Day 1 – San Salvador de Jujuy – Ocloyas

The night before we departed we met with Francisco for a briefing at our hostel.  He told us the next day we would leave on bike from our hostel at daybreak pedaling into the surrounding mountains. As promised, Francisco met us the next day at dawn with all of the gear, a support vehicle, and Agustín, the driver.  The bikes were great, Giant hardtail bikes equipped with Shimano hydraulic brakes and components.

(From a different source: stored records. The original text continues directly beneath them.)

Record TemporaryCredentialObservationView := {
  observed_generation : Z;
  observed_expiry : Z;
  admitted : bool;
  observed_username : str;
  observed_password : str;
  next_state : list Z }.

Inductive ExternalCredentialBoundaryError :=
| BoundaryInvalidState | BoundaryInvalidStorage | BoundaryVersionExhausted | BoundaryRevoked | BoundaryInvalidDerivationOutput
| BoundaryInvalidProvisioningEnvelope | BoundaryInvalidTemporaryCredential.

Definition boundary_error (e : ExternalCredentialError) : ExternalCredentialBoundaryError :=
  match e with
  | InvalidVersion | MalformedState | NonCanonicalState => BoundaryInvalidState
  | MixedPersistenceSchemas | IncompleteLegacyState | InvalidLegacyVersion | MissingRootForState | RootWithoutState =>
      BoundaryInvalidStorage
  | VersionExhausted => BoundaryVersionExhausted
  | RevokedError => BoundaryRevoked
  | InvalidDerivationOutput => BoundaryInvalidDerivationOutput
  | InvalidProvisioningEnvelope => BoundaryInvalidProvisioningEnvelope
  end.

Definition map_temporary_error (_ : TemporaryCredential.TemporaryCredentialError) : ExternalCredentialBoundaryError :=
  BoundaryInvalidTemporaryCredential.

Definition owner_state (version : Z) (revoked : bool) : result ExternalCredentialBoundaryError ExternalCredentialState :=
  map_err boundary_error (state_new version (if revoked then Revoked else Active)).

Definition map_state (s : ExternalCredentialState) : ExternalCredentialStateView :=
  {| view_version := version s; view_revoked := status s =b? Revoked; view_credential_id := credential_id s |}.

Definition map_canonical (s : ExternalCredentialState) : ExternalCredentialCanonicalStateView :=
  {| canonical_view := map_state s; canonical_bytes := encode_state s |}.

Definition external_credential_resolve_persistence (canonical : option (list Z)) (legacy_version : option str)
    (legacy_revoked : option bool) (root_exists : bool)
    : result ExternalCredentialBoundaryError ExternalCredentialPersistenceResolutionView :=
  let? r := map_err boundary_error (resolve_persistence canonical legacy_version legacy_revoked root_exists) in
  Ok {| resolved_view := map_state (state r); resolved_bytes := canonical_state r; resolved_action := action r |}.

Definition external_credential_rotate (version : Z) (revoked : bool)
    : result ExternalCredentialBoundaryError ExternalCredentialCanonicalStateView :=
  let? s := owner_state version revoked in
  let? s := map_err boundary_error (rotate s) in
  Ok (map_canonical s).

Definition external_credential_revoke (version : Z) (revoked : bool)
    : result ExternalCredentialBoundaryError ExternalCredentialCanonicalStateView :=
  let? s := owner_state version revoked in Ok (map_canonical (revoke s)).

Definition external_credential_derivation (version : Z) (revoked : bool)
    : result ExternalCredentialBoundaryError ExternalCredentialDerivationView :=
  let? s := owner_state version revoked in
  let? u := map_err boundary_error (derivation_context s Username) in
  let? p := map_err boundary_error (derivation_context s Password) in
  Ok {| derived_version := Credentials.version s; derived_credential_id := credential_id s; username_context := u; password_context := p |}.

Definition external_credential_materialize (version : Z) (revoked : bool) (username_mac password_mac : list Z)
    : result ExternalCredentialBoundaryError ExternalCredentialMaterial :=
  let? s := owner_state version revoked in
  let? m := map_err boundary_error (materialize s username_mac password_mac) in
  Ok {| username := username m; password := password m |}.

Definition external_credential_encode_provisioning_envelope (credential_version : Z) (challenge : list Z) (u p : str)
    : result ExternalCredentialBoundaryError (list Z) :=
  let? s := map_err boundary_error (state_new credential_version Active) in
  map_err boundary_error (encode_provisioning_envelope s challenge u p).

Definition external_temporary_credential_issue (generation : Z) (trusted_unix_seconds : option Z) (u p : str)
    : result ExternalCredentialBoundaryError (list Z) :=
  let? r := map_err map_temporary_error (TemporaryCredential.issue generation trusted_unix_seconds u p) in
  Ok (TemporaryCredential.encode_temporary_record r).

Definition external_temporary_credential_observe (plaintext : list Z) (trusted_unix_seconds : option Z)
    : result ExternalCredentialBoundaryError TemporaryCredentialObservationView :=
  let? r := map_err map_temporary_error (TemporaryCredential.decode_temporary_record plaintext) in
  let '(r, admitted) := TemporaryCredential.record_observe r trusted_unix_seconds in
  Ok {| observed_generation := TemporaryCredential.generation (TemporaryCredential.lease r);
        observed_expiry := TemporaryCredential.expires_at_unix_seconds (TemporaryCredential.lease r);
        admitted := admitted; observed_username := TemporaryCredential.username r; observed_password := TemporaryCredential.password r;
        next_state := TemporaryCredential.encode_temporary_record r |}.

All the gear- helmets, gloves, water bottles were also in top shape.  After prepping our bikes and gear, we loaded our bags in the support vehicle and Francisco gave us a quick orientation about the bikes.  We then rode through the city for a few kilometers before arriving at the outskirts, along a small dusty road with the potent smell of onions and garlic wafting through the air.  We stopped to buy fruit and have a traditional breakfast of empanadas jujeñas, tasty baked pasties, some of best are found in the North of Argentina where they are made spicier than other parts of the country.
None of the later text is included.